Definition http_class : channel_class :=
  mkClass CHttpChannel "HttpChannel" (Some (PStr "http")) (Some (schema ["url"]
    [("url", of_type "string"); ("method", of_type "string"); ("headers", of_type "object");
     ("hmac_secret", of_type "string"); ("timeout_seconds", of_type "number")])).
Definition kafka_class : channel_class :=
  mkClass CKafkaChannel "KafkaChannel" (Some (PStr "kafka"))
    (Some (schema ["bootstrap_servers"; "topic"]
    [("bootstrap_servers", of_type "string"); ("topic", of_type "string"); ("key", of_type "string");
     ("compression_type", of_type "string"); ("linger_ms", at_least 0); ("batch_size", at_least 1);
     ("acks", of_type "string")])).
Definition rabbitmq_class : channel_class :=
  mkClass CRabbitMQChannel "RabbitMQChannel" (Some (PStr "rabbitmq")) (Some (schema ["url"]
    [("url", of_type "string"); ("exchange", of_type "string"); ("routing_key", of_type "string");
     ("queue", of_type "string")])).
Definition streams_class : channel_class :=
  mkClass CRedisStreamsChannel "RedisStreamsChannel" (Some (PStr "mq")) (Some (schema ["stream"]
    [("stream", of_type "string"); ("maxlen", of_type "integer"); ("redis_url", of_type "string")])).
Definition ws_class : channel_class :=
  mkClass CWebSocketChannel "WebSocketChannel" (Some (PStr "ws"))
    (Some (schema ["ws_fanout_channel"] [("ws_fanout_channel", of_type "string")])).

(** Importing the modules, in the order of apps/worker/main.py and apps/web/main.py *)
Definition channel_classes : list channel_class :=
  [http_class; kafka_class; rabbitmq_class; streams_class; ws_class].
Definition CHANNEL_REGISTRY : registry := (mfor channel_classes init_subclass ∅).2.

-----

(Task directions)
Work out how many lines in the material above include the word "topic", and write down that number alone.

(Response)
2